Written by Michael Slackman, whose dateline is Cairo, the piece presents the idea that Israel’s counter-offensive against Hamas terrorists in Gaza is hurting the prospects of a peaceful solution to the conflict via “an independent Palestinian state co-existing with Israel.”
Egypt and Jordan fear that they will be pressed to absorb the Palestinian populations now living beyond their borders. If Israel does not assume responsibility for humanitarian aid in Gaza, for example, pressure could compel Egypt to fill the vacuum; Jordan, in turn, worries that Israel will try to push Palestinians from the West Bank into its territory.
In that case, both states fear, they could become responsible for policing the conflict between the Palestinians and Israel, undermining their peace treaties with Israel.
While I don’t doubt that this is the spin Slackman is getting from official circles in Cairo, it couldn’t be more misleading. First, floating the idea that Israel “will try to push Palestinians from the West Bank into its territory” is a canard.
Israel has never sought to do that and such an idea has no support from its government or any of the leading parties. It’s a lie, pure and simple, and allowing it to be mentioned even as a possibility on the front page of the Times is an act of irresponsibility on behalf of the newspaper’s editors.
Second, the only possible chance the two-state solution has requires Hamas to be defeated by Israel. So long as Gaza is controlled by Hamas (which makes the current situation a de-facto three-state solution with Hamas-run Gaza alongside Israel and the West Bank under the nominal control of Fatah and the Palestinian Authority) any sort of peace is impossible since Hamas is unwilling to even lie about its willingness to live in peace with Israel (which Fatah does sometimes). No rational Israeli government will give up more territory so as to enable the creation of another Hamasistan in the West Bank.
It’s not clear that the two-state idea is actually still alive. Fatah (whose pro-peace credentials are far from impeccable) is on life support and survives more on foreign aid than domestic popularity. It may be that there is nothing that Israel or the West can do to enable it to retake control of Gaza. But if a deal with the so-called “moderates” of Fatah is ever to be reached, it will have to be prefaced by the defeat of Hamas.
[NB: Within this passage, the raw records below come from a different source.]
(* ===== verification/ApprovalIndex.v ===== *)
(** * Proposals by account: chain/proposal_object.cpp

    [required_approval_index] keeps, for every account, the proposals that require or
    have its approval.  It is told of every insertion, change and removal of a
    proposal, and updates itself by the difference between the old and the new
    approvals, walking both sorted sets at once. *)

From S2P Require Import Prelude External Asset Authority Operations Block Vesting State.

Definition approval_index := gmap Z (gset Z).
Definition flat (X : gset Z) : list Z := merge_sort Z.le (elements X).

(** [_account_to_proposals[a].insert( p )]. *)
Definition index_insert (p a : Z) (idx : approval_index) : approval_index :=
  <[a := {[ p ]} ∪ default ∅ (idx !! a)]> idx.
Definition index_remove (p a : Z) (idx : approval_index) : approval_index :=
  match idx !! a with
  | None => idx
  | Some X => let X := X ∖ {[ p ]} in if bool_decide (X = ∅) then delete a idx else <[a := X]> idx
  end.

(** The proposal's four sets, in the order of the loops. *)
Definition accounts_of (p : proposal_object) : list Z :=
  flat (required_active_approvals p) ++ flat (required_owner_approvals p)
  ++ flat (available_active_approvals p) ++ flat (available_owner_approvals p).
Definition object_inserted (i : Z) (p : proposal_object) (idx : approval_index) : approval_index :=
  fold_left (λ idx a, index_insert i a idx) (accounts_of p) idx.
Definition object_removed (i : Z) (p : proposal_object) (idx : approval_index) : approval_index :=
  fold_left (λ idx a, index_remove i a idx) (accounts_of p) idx.

(** The loop over both iterators. *)
Fixpoint insert_or_remove_delta (p : Z) (before after : list Z) : approval_index → approval_index :=
  match before with
  | [] => λ idx, fold_left (λ idx a, index_insert p a idx) after idx
  | b :: before' =>
      (fix go (after : list Z) : approval_index → approval_index :=
         match after with
         | [] => λ idx, fold_left (λ idx b, index_remove p b idx) before idx
         | a :: after' =>
             if b <? a then λ idx, insert_or_remove_delta p before' after (index_remove p b idx)
             else if a <? b then λ idx, go after' (index_insert p a idx)
             else insert_or_remove_delta p before' after'
         end) after
  end.

Definition object_modified (i : Z) (p p' : proposal_object) (idx : approval_index) : approval_index :=
  insert_or_remove_delta i (flat (available_owner_approvals p)) (flat (available_owner_approvals p'))
    (insert_or_remove_delta i (flat (available_active_approvals p)) (flat (available_active_approvals p')) idx).

(** ** What is listed *)
Definition listed (idx : approval_index) (a p : Z) : Prop := ∃ X, idx !! a = Some X ∧ p ∈ X.
Definition no_empty (idx : approval_index) : Prop := map_Forall (λ _ X, X ≠ ∅) idx.

Lemma elem_of_flat a X : a ∈ flat X ↔ a ∈ X.
Proof. unfold flat. by rewrite merge_sort_Permutation, elem_of_elements. Qed.
Lemma flat_sorted X : StronglySorted Z.lt (flat X).
Proof.
  unfold flat. assert (NoDup (merge_sort Z.le (elements X))) as Hn
    by (rewrite merge_sort_Permutation; apply NoDup_elements).
  assert (Sorted Z.le (merge_sort Z.le (elements X))) as Hs by (apply Sorted_merge_sort; intros ? ?; lia).
  apply Sorted_StronglySorted in Hs; [|intros ? ? ?; lia]. revert Hn Hs. generalize (merge_sort Z.le (elements X)).
  intros l Hn Hs. induction Hs as [|x l _ IH Hx]; [constructor|]. apply NoDup_cons in Hn as [Hnx Hn].
  constructor; [by apply IH|]. rewrite Forall_forall in *. intros y Hy. specialize (Hx y Hy).
  assert (x ≠ y) by congruence. lia.
Qed.

Lemma listed_insert p a idx b q : listed (index_insert p a idx) b q ↔ (b = a ∧ q = p) ∨ listed idx b q.
Proof.
  unfold listed, index_insert. destruct (decide (b = a)) as [->|Hb].
  - setoid_rewrite lookup_insert_eq. destruct (idx !! a) as [X|]; cbn; naive_solver set_solver.
  - setoid_rewrite lookup_insert_ne; [|done]. naive_solver.
Qed.
Lemma listed_remove p a idx b q : listed (index_remove p a idx) b q ↔ ¬ (b = a ∧ q = p) ∧ listed idx b q.
Proof.
  unfold index_remove. destruct (idx !! a) as [X|] eqn:Ea.
  - assert (∀ Y, listed (<[a := Y]> idx) b q ↔ if decide (b = a) then q ∈ Y else listed idx b q) as Hi.
    { intros Y. unfold listed. case_decide as Hb; [subst; setoid_rewrite lookup_insert_eq; naive_solver|].
      by setoid_rewrite lookup_insert_ne. }
    assert (listed idx b q ↔ if decide (b = a) then q ∈ X else listed idx b q) as Hx.
    { case_decide as Hb; [|done]. subst. unfold listed. rewrite Ea. naive_solver. }
    case_bool_decide as He; [|rewrite Hi; rewrite Hx; case_decide; set_solver].
    assert (listed (delete a idx) b q ↔ b ≠ a ∧ listed idx b q) as ->.
    { unfold listed. destruct (decide (b = a)) as [->|Hb].
      - setoid_rewrite lookup_delete_eq. naive_solver.
      - setoid_rewrite lookup_delete_ne; [|congruence]. naive_solver. }
    rewrite Hx. case_decide; set_solver.
  - split; [|naive_solver]. intros (Y & HY & Hq). split; [|by exists Y]. intros [-> _]. congruence.
Qed.
Lemma no_empty_insert p a idx : no_empty idx → no_empty (index_insert p a idx).
Proof. intros H. apply map_Forall_insert_2; [set_solver|done]. Qed.
Lemma no_empty_remove p a idx : no_empty idx → no_empty (index_remove p a idx).
Proof.
  intros H. unfold index_remove. destruct (idx !! a); [|done]. case_bool_decide; [by apply map_Forall_delete|].
  by apply map_Forall_insert_2.
Qed.

Lemma listed_inserts p l idx b q :
  listed (fold_left (λ idx a, index_insert p a idx) l idx) b q ↔ (b ∈ l ∧ q = p) ∨ listed idx b q.
Proof.
  revert idx. induction l as [|a l IH]; intros idx; cbn; [set_solver|].
  rewrite IH, listed_insert, elem_of_cons. naive_solver.
Qed.
Lemma listed_removes p l idx b q :
  listed (fold_left (λ idx a, index_remove p a idx) l idx) b q ↔ ¬ (b ∈ l ∧ q = p) ∧ listed idx b q.
Proof.
  revert idx. induction l as [|a l IH]; intros idx; cbn; [set_solver|].
  rewrite IH, listed_remove, elem_of_cons. naive_solver.
Qed.

Lemma delta_cons p x before y after idx :
  insert_or_remove_delta p (x :: before) (y :: after) idx
  = if x <? y then insert_or_remove_delta p before (y :: after) (index_remove p x idx)
    else if y <? x then insert_or_remove_delta p (x :: before) after (index_insert p y idx)
    else insert_or_remove_delta p before after idx.
Proof. cbn. by destruct (x <? y), (y <? x). Qed.

(** The walk over both sorted lists removes what is only in the first and inserts what
    is only in the second. *)
Lemma listed_delta p before : ∀ after idx b q,
  StronglySorted Z.lt before → StronglySorted Z.lt after →
  listed (insert_or_remove_delta p before after idx) b q ↔
    if decide (q = p) then (b ∈ after ∧ b ∉ before) ∨ (listed idx b q ∧ ¬ (b ∈ before ∧ b ∉ after)) else listed idx b q.
Proof.
  induction before as [|x before IH]; intros after idx b q Hb Ha.
  { cbn. rewrite listed_inserts. case_decide; set_solver. }
  apply StronglySorted_inv in Hb as Hb'. destruct Hb' as [Hb1 Hb2]. rewrite Forall_forall in Hb2.
  revert idx. induction after as [|y after IHa]; intros idx.
  { change (insert_or_remove_delta p (x :: before) [] idx)
      with (fold_left (λ idx b, index_remove p b idx) (x :: before) idx).
    rewrite listed_removes. case_decide; set_solver. }
  rewrite delta_cons.
  apply StronglySorted_inv in Ha as Ha'. destruct Ha' as [Ha1 Ha2]. rewrite Forall_forall in Ha2. specialize (IHa Ha1).
  destruct (x <? y) eqn:Exy; [|destruct (y <? x) eqn:Eyx]; bool_to_prop.
  - assert (x ∉ y :: after) as Hx.
    { intros [->|Hx]%elem_of_cons; [lia|]. specialize (Ha2 x Hx). lia. }
    rewrite IH by done. case_decide; rewrite listed_remove; [|naive_solver]. rewrite elem_of_cons in Hx. rewrite !elem_of_cons.
    pose proof (eq_refl x). clear IH IHa. destruct (decide (b = x)) as [->|]; tauto.
  - assert (y ∉ x :: before) as Hy.
    { intros [->|Hy]%elem_of_cons; [lia|]. specialize (Hb2 y Hy). lia. }
    rewrite IHa. case_decide; rewrite listed_insert; [|naive_solver]. rewrite elem_of_cons in Hy. rewrite !elem_of_cons.
    pose proof (eq_refl y). clear IH IHa. destruct (decide (b = y)) as [->|]; tauto.
  - assert (x = y) as <- by lia. assert (x ∉ before) by (intros Hx; specialize (Hb2 x Hx); lia).
    assert (x ∉ after) by (intros Hx; specialize (Ha2 x Hx); lia).
    rewrite IH by done. case_decide; [|done]. rewrite !elem_of_cons. pose proof (eq_refl x). clear IH IHa.
    destruct (decide (b = x)) as [->|]; tauto.
Qed.
Lemma no_empty_inserts p l idx : no_empty idx → no_empty (fold_left (λ idx a, index_insert p a idx) l idx).
Proof. revert idx. induction l; intros idx H; cbn; [done|]. by apply IHl, no_empty_insert. Qed.
Lemma no_empty_removes p l idx : no_empty idx → no_empty (fold_left (λ idx a, index_remove p a idx) l idx).
Proof. revert idx. induction l; intros idx H; cbn; [done|]. by apply IHl, no_empty_remove. Qed.
Lemma no_empty_delta p before : ∀ after idx, no_empty idx → no_empty (insert_or_remove_delta p before after idx).
Proof.
  induction before as [|x before IH]; intros after idx H; [by apply no_empty_inserts|].
  revert idx H. induction after as [|y after IHa]; intros idx H; [by apply (no_empty_removes p (x :: before))|].
  rewrite delta_cons. destruct (x <? y); [by apply IH, no_empty_remove|]. destruct (y <? x); [by apply IHa, no_empty_insert|by apply IH].
Qed.

(** ** The index against the proposals *)

(** What the index is for: the accounts of a proposal. *)
Definition related (a : Z) (p : proposal_object) : Prop :=
  a ∈ required_active_approvals p ∨ a ∈ required_owner_approvals p ∨
  a ∈ available_active_approvals p ∨ a ∈ available_owner_approvals p.

(** The accounts whose last change of mind about a proposal was to take an approval
    back; the owner approvals are looked at after the active ones. *)
Definition still_withdrawn (p p' : proposal_object) (W : gset Z) : gset Z :=
  let active X := available_active_approvals X in
  let owner X := available_owner_approvals X in
  (((W ∪ (active p ∖ active p')) ∖ (active p' ∖ active p)) ∪ (owner p ∖ owner p')) ∖ (owner p' ∖ owner p).

(** The proposals, the index, and who has withdrawn from each proposal. *)
Record index_state := IndexState {
  proposals_of : gmap Z proposal_object; index_of : approval_index; withdrawn : Z → gset Z }.
Definition at_id (i : Z) (X : gset Z) (W : Z → gset Z) (j : Z) : gset Z := if decide (j = i) then X else W j.
Definition no_proposals : index_state := IndexState ∅ ∅ (λ _, ∅).

(** A proposal is inserted, changed in its approvals or removed. *)
Inductive index_step : index_state → index_state → Prop :=
| step_insert m idx W i p : m !! i = None →
    index_step (IndexState m idx W) (IndexState (<[i := p]> m) (object_inserted i p idx) (at_id i ∅ W))
| step_modify m idx W i p p' : m !! i = Some p →
    required_active_approvals p' = required_active_approvals p →
    required_owner_approvals p' = required_owner_approvals p →
    index_step (IndexState m idx W)
      (IndexState (<[i := p']> m) (object_modified i p p' idx) (at_id i (still_withdrawn p p' (W i)) W))
| step_remove m idx W i p : m !! i = Some p →
    index_step (IndexState m idx W) (IndexState (delete i m) (object_removed i p idx) W).

(** The index lists a proposal under exactly the accounts it concerns, those aside that
    have withdrawn from it. *)
Definition indexed (s : index_state) : Prop :=
  no_empty (index_of s) ∧ ∀ a i,
    listed (index_of s) a i ↔ ∃ p, proposals_of s !! i = Some p ∧ related a p ∧ a ∉ withdrawn s i.

Lemma elem_of_accounts a p : a ∈ accounts_of p ↔ related a p.
Proof. unfold accounts_of, related. by rewrite !elem_of_app, !elem_of_flat. Qed.

Lemma indexed_step s s' : indexed s → index_step s s' → indexed s'.
Proof.
  intros I St. revert I. destruct St as [m idx W i p Hi|m idx W i p p' Hi Ha Ho|m idx W i p Hi]; intros [In I]; cbn in *.
  - split; [by apply no_empty_inserts|]. intros a j. cbn. unfold object_inserted. rewrite listed_inserts, elem_of_accounts, I.
    unfold at_id. destruct (decide (j = i)) as [->|Hj]; [rewrite lookup_insert_eq|rewrite lookup_insert_ne by done]; [|naive_solver].
    split; [intros [[Hr _]|(q & Hq & _)]; [|congruence]|intros (q & [= <-] & Hr & _); by left].
    exists p. split; [done|]. split; [done|]. apply not_elem_of_empty.
  - split; [by apply no_empty_delta, no_empty_delta|]. intros a j. cbn. unfold object_modified, at_id.
    rewrite listed_delta by apply flat_sorted. destruct (decide (j = i)) as [->|Hj];
      rewrite listed_delta by apply flat_sorted.
    + rewrite decide_True, lookup_insert_eq, !elem_of_flat, I by done.
      assert ((∃ q, m !! i = Some q ∧ related a q ∧ a ∉ W i) ↔ related a p ∧ a ∉ W i) as -> by naive_solver.
      assert ((∃ q, Some p' = Some q ∧ related a q ∧ a ∉ still_withdrawn p p' (W i)) ↔
        related a p' ∧ a ∉ still_withdrawn p p' (W i)) as -> by naive_solver.
      unfold related, still_withdrawn. rewrite Ha, Ho. cbn.
      destruct (decide (a ∈ available_active_approvals p')), (decide (a ∈ available_owner_approvals p')),
        (decide (a ∈ available_active_approvals p)), (decide (a ∈ available_owner_approvals p)), (decide (a ∈ W i));
        repeat first [rewrite elem_of_difference|rewrite elem_of_union]; tauto.
    + rewrite decide_False, lookup_insert_ne by congruence. apply I.
  - split; [by apply no_empty_removes|]. intros a j. cbn. unfold object_removed. rewrite listed_removes, elem_of_accounts, I.
    destruct (decide (j = i)) as [->|Hj]; [rewrite lookup_delete_eq|rewrite lookup_delete_ne by done]; [naive_solver|].
    split; [by intros [_ H]|]. intros H. split; [|done]. intros [_ ->]. done.
Qed.

(** C39: The approval index is exact.  Whatever proposals are made, approved,
    disapproved and removed, a proposal is listed under an account exactly when it
    exists, requires or has the account's approval, and the account has not withdrawn:
    its last change to the approvals was not to take one back.  No account is kept
    with nothing listed. *)
Theorem approval_index_exact s : rtc index_step no_proposals s → indexed s.
Proof.
  intros R. assert (indexed no_proposals) as I.
  { split; [apply map_Forall_empty|]. intros a i. cbn. split; [intros (X & HX & _); by destruct (lookup_empty_Some a X HX)|].
    intros (p & Hp & _). by destruct (lookup_empty_Some i p Hp). }
  induction R as [|s1 s2 s3 St _ IH]; [done|]. apply IH. by eapply indexed_step.
Qed.

(** *** Disapproval

    Account 17 must approve proposal 5 and approves it: the index lists the proposal
    under the account.  Once it takes the approval back, it no longer does, although the
    approval is still required. *)
Definition ex_approved (approvals : gset Z) : proposal_object :=
  ProposalObject 0 None [] {[ 17 ]} approvals ∅ ∅ ∅ 18 None.

Lemma approval_index_exact_witness :
  listed (object_modified 5 (ex_approved ∅) (ex_approved {[ 17 ]}) (object_inserted 5 (ex_approved ∅) ∅)) 17 5.
Proof.
  assert (rtc index_step no_proposals
    (IndexState (<[5 := ex_approved {[ 17 ]}]> (<[5 := ex_approved ∅]> ∅))
       (object_modified 5 (ex_approved ∅) (ex_approved {[ 17 ]}) (object_inserted 5 (ex_approved ∅) ∅))
       (at_id 5 (still_withdrawn (ex_approved ∅) (ex_approved {[ 17 ]}) (at_id 5 ∅ (λ _, ∅) 5)) (at_id 5 ∅ (λ _, ∅))))) as R.
  { eapply rtc_l; [apply (step_insert _ _ _ 5 (ex_approved ∅)), lookup_empty|]. apply rtc_once.
    apply step_modify; [apply lookup_insert_eq|reflexivity..]. }
  destruct (approval_index_exact _ R) as [_ H]. apply H. exists (ex_approved {[ 17 ]}). split_and!.
  - reflexivity.
  - left. cbn. set_solver.
  - cbn. set_solver.
Defined.

(** The index loses a required approval. *)
Lemma disapproval_is_forgotten :
  let idx := object_modified 5 (ex_approved {[ 17 ]}) (ex_approved ∅) (object_inserted 5 (ex_approved {[ 17 ]}) ∅) in
  idx = ∅ ∧ related 17 (ex_approved ∅).
Proof. split; [by vm_compute|]. left. cbn. set_solver. Qed.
More interesting is the fact that Slackman’s Egyptian sources are openly worrying about the possibility of being asked to take responsibility for Gaza. Of course, nothing would please Israel more. It has been widely reported that during the negotiations for the Israel-Egypt peace treaty Prime Minister Menachem Begin asked Anwar Sadat to take Gaza back along with all of the Sinai. Sadat, who was no dummy, said “no thanks.”
The idea that somehow Jordan can be compelled to take back the West Bank and Egypt, the Gaza strip is a tempting goal for Israel. Unfortunately, the chances of getting the Palestinians, the Egyptians, or the Jordanians to agree to this are nonexistent.
The Palestinians don’t wish to return to the pre-June 1967 situation where they were oppressed by their fellow Arabs. Doing so would mean that the world would no longer care about their plight since no one cared about what happened to them so long as they were not under the control of the Jews. And, as Slackman rightly reports, Egypt and Jordan have good reason to fear being forced to deal with Hamas.
Two days earlier, on Saturday, Slackman reported that the Egyptian government is now allowing its state-sponsored imams to preach the sort of open Jew-hatred that is commonplace in mosques controlled by both Hamas and Fatah.
He concludes his “analysis” today by writing about the continuing Egyptian support for a two-state solution despite the anger on the “Egyptian street” about supposed Israeli atrocities. But what he fails to add is that this is also why Cairo is privately hoping for a decisive defeat of Hamas at the hands of the Israelis.